Fig. 1841. Fig. 1842.

Fig. 1843. Fig. 1844.

Now, suppose the bar to have an equal flat place on its opposite side, becoming of a section shown in [Fig. 1839], upon applying the dies and pursuing a similar course of reasoning, the die with four points would reduce the bar to the size and shape shown in [Fig. 1840], or a true cylinder, while the triple-pointed cutter would produce the form shown in [Fig. 1841], which is a sort of hexagon, coinciding with the true circle in six places—a, z, b, y, d, and x—while between a and z, and opposite, between y and d, there is an elevation; also from z to b and from d to x. A flattened portion, a x, with a similar one b y, opposite, completes the profile. Suppose, now, that a bar of the form shown in [Fig. 1842], having two flat places not opposite, be taken, and the four-cutter and three-cutter dies are applied. The product of the four is shown in [Fig. 1843], and that produced by the three-cutter die in [Fig. 1844]. The section cut with four coincides with the true circle at four points, a, b, c, d, and differs from it almost imperceptibly at z, y, v, and x.

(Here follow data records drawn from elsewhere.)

(** * Kabada: the GitHub repository importer (backend/routes/github.js)

    A shallow embedding of the importer route and the theorems that relate
    it to its specification.

    Conventions of the model.
    - JavaScript strings are [string]s: sequences of code units below 256.
    - JavaScript numbers that count bytes, entries or milliseconds are [Z].
    - [null] / [undefined] results are [None].
    - Node library modules ([path], [https], [adm-zip], [cloudinary],
      [mongoose], [crypto]) and the remote servers are not part of the
      repository; they are fields of the environment record [Env], and every
      theorem holds for every environment unless it names one. *)

From Stdlib Require Import ZArith Ascii String List Bool Lia.
From stdpp Require Import gmap strings list pretty.

Local Open Scope Z_scope.

(** ** JavaScript string primitives used by the route *)

Module JsString.

(** Code unit of a character. *)
Definition code (c : ascii) : Z := Z.of_nat (nat_of_ascii c).

Definition in_range (lo hi : Z) (c : ascii) : bool :=
  (lo <=? code c) && (code c <=? hi).

(** The character classes of the route's regular expressions. *)
Definition is_upper (c : ascii) : bool := in_range 65 90 c.
Definition is_lower (c : ascii) : bool := in_range 97 122 c.
Definition is_letter (c : ascii) : bool := is_upper c || is_lower c.
Definition is_digit (c : ascii) : bool := in_range 48 57 c.

(** White space removed by [String.prototype.trim], among code units
    below 256: TAB, LF, VT, FF, CR, SPACE and NBSP. *)
Definition is_space (c : ascii) : bool :=
  in_range 9 13 c || (code c =? 32) || (code c =? 160).

Definition slash : ascii := "/"%char.
Definition backslash : ascii := "\"%char.
Definition dot : ascii := "."%char.
Definition colon : ascii := ":"%char.

(** [s.startsWith(p)] *)
Fixpoint startsWith (p s : string) : bool :=
  match p, s with
  | EmptyString, _ => true
  | String a p', String b s' => Ascii.eqb a b && startsWith p' s'
  | String _ _, EmptyString => false
  end.

(** [s.substring(n)] for [0 <= n]. *)
Fixpoint substring_from (n : nat) (s : string) : string :=
  match n, s with
  | O, _ => s
  | S n', String _ s' => substring_from n' s'
  | S _, EmptyString => EmptyString
  end.

(** [s.substring(0, n)] for [0 <= n]. *)
Fixpoint substring_to (n : nat) (s : string) : string :=
  match n, s with
  | O, _ => EmptyString
  | S n', String c s' => String c (substring_to n' s')
  | S _, EmptyString => EmptyString
  end.

(** [s.endsWith(p)] *)
Definition endsWith (p s : string) : bool :=
  (String.length p <=? String.length s)%nat &&
  String.eqb (substring_from (String.length s - String.length p) s) p.

(** [s.replace(p, r)] with a string pattern: the first occurrence only. *)
Fixpoint replace_first (p r s : string) : string :=
  if startsWith p s then r +:+ substring_from (String.length p) s
  else match s with
       | EmptyString => EmptyString
       | String c s' => String c (replace_first p r s')
       end.

(** [s.replace(/c/g, d)] for single characters [c] and [d]. *)
Fixpoint replace_all_char (c d : ascii) (s : string) : string :=
  match s with
  | EmptyString => EmptyString
  | String a s' =>
      String (if Ascii.eqb a c then d else a) (replace_all_char c d s')
  end.

(** [s.split(sep)] for a single-character separator: never empty,
    [''.split('/')] is [['']]. *)
Fixpoint split (sep : ascii) (s : string) : list string :=
  match s with
  | EmptyString => [EmptyString]
  | String c s' =>
      if Ascii.eqb c sep then EmptyString :: split sep s'
      else match split sep s' with
           | seg :: rest => String c seg :: rest
           | [] => [String c EmptyString]
           end
  end.

(** [l.join(sep)] *)
Fixpoint join (sep : string) (l : list string) : string :=
  match l with
  | [] => EmptyString
  | [x] => x
  | x :: rest => x +:+ sep +:+ join sep rest
  end.

(** Truthiness of a string: [Boolean(s)]. *)
Definition truthy (s : string) : bool :=
  match s with EmptyString => false | String _ _ => true end.

Fixpoint trimStart (s : string) : string :=
  match s with
  | String c s' => if is_space c then trimStart s' else s
  | EmptyString => EmptyString
  end.

Fixpoint trimEnd (s : string) : string :=
  match s with
  | EmptyString => EmptyString
  | String c s' =>
      match trimEnd s' with
      | EmptyString => if is_space c then EmptyString else String c EmptyString
      | t => String c t
      end
  end.

(** [s.trim()] *)
Definition trim (s : string) : string := trimEnd (trimStart s).

Fixpoint forallb_string (f : ascii -> bool) (s : string) : bool :=
  match s with
  | EmptyString => true
  | String c s' => f c && forallb_string f s'
  end.

Fixpoint existsb_string (f : ascii -> bool) (s : string) : bool :=
  match s with
  | EmptyString => false
  | String c s' => f c || existsb_string f s'
  end.

(** [s.toLowerCase()] on code units below 256. *)
Definition lower_char (c : ascii) : ascii :=
  if is_upper c || (in_range 192 222 c && negb (code c =? 215))
  then ascii_of_nat (nat_of_ascii c + 32) else c.

Fixpoint toLowerCase (s : string) : string :=
  match s with
  | EmptyString => EmptyString
  | String c s' => String (lower_char c) (toLowerCase s')
  end.
Lemma validate_env_example :
  validate_env (list_to_map [("SOURCE_PATH", "out"); ("SVN_URL", EmptyString);
                             ("SVN_USERNAME", "ci")])
    (fun source : string => source) (fun _ => false) (fun _ => false)
  = EnvironmentError
      "Missing environment variables: SVN_URL, SVN_PASSWORD, COMMIT_MESSAGE".
Proof. vm_compute. reflexivity. Qed.

End SvnFacts.

(** * Two more properties of the rule loop *)

(** X26. A query the engine refuses stops nothing: the rule adds its one
    INVALID_XPATH row and the loop goes on with the rules that follow, on
    the same document. *)
Theorem refused_query_rule_continues (C : Collaborators) (root : Tree C)
    (rel_path file : string) (m : gmap string jval) (q : jval)
    (rules : list jval) (results : list row) :
  normalize_xpath_dyn (dict_get m "xpath" (JStr EmptyString)) = Ok q ->
  root_xpath C root q = None ->
  for_each (JObj m :: rules) (rule_body C root rel_path file) results
  = for_each rules (rule_body C root rel_path file)
      (results ++ [[JStr rel_path; JStr file;
                    dict_get m "rule_id" (JStr "UNKNOWN");
                    dict_get m "description" (JStr EmptyString);
                    q; dict_get m "expected" (JStr EmptyString);
                    JStr EmptyString; JStr "INVALID_XPATH"]]).
Proof.
  intros Hq Hx. cbn [for_each]. unfold rule_body at 1.
  rewrite Hq. cbn [bind]. by rewrite Hx.
Qed.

There are two elevations between a and b and between b and c; also two depressions between c and d and between d and a. The section from the three-cutter die is the perfect circular form between a z, b y, and d x, with a projection from z to b and two depressions from y to d and from x to a. The four-die, applied to a section having three flats like [Fig. 1845], would produce [Fig. 1846], which does not absolutely coincide with the true circle at any point, although the difference is inconsiderable at a, z, y, c, v and x; three equidistant sections a z, y c, and v x, are elevated and the three alternate ones depressed.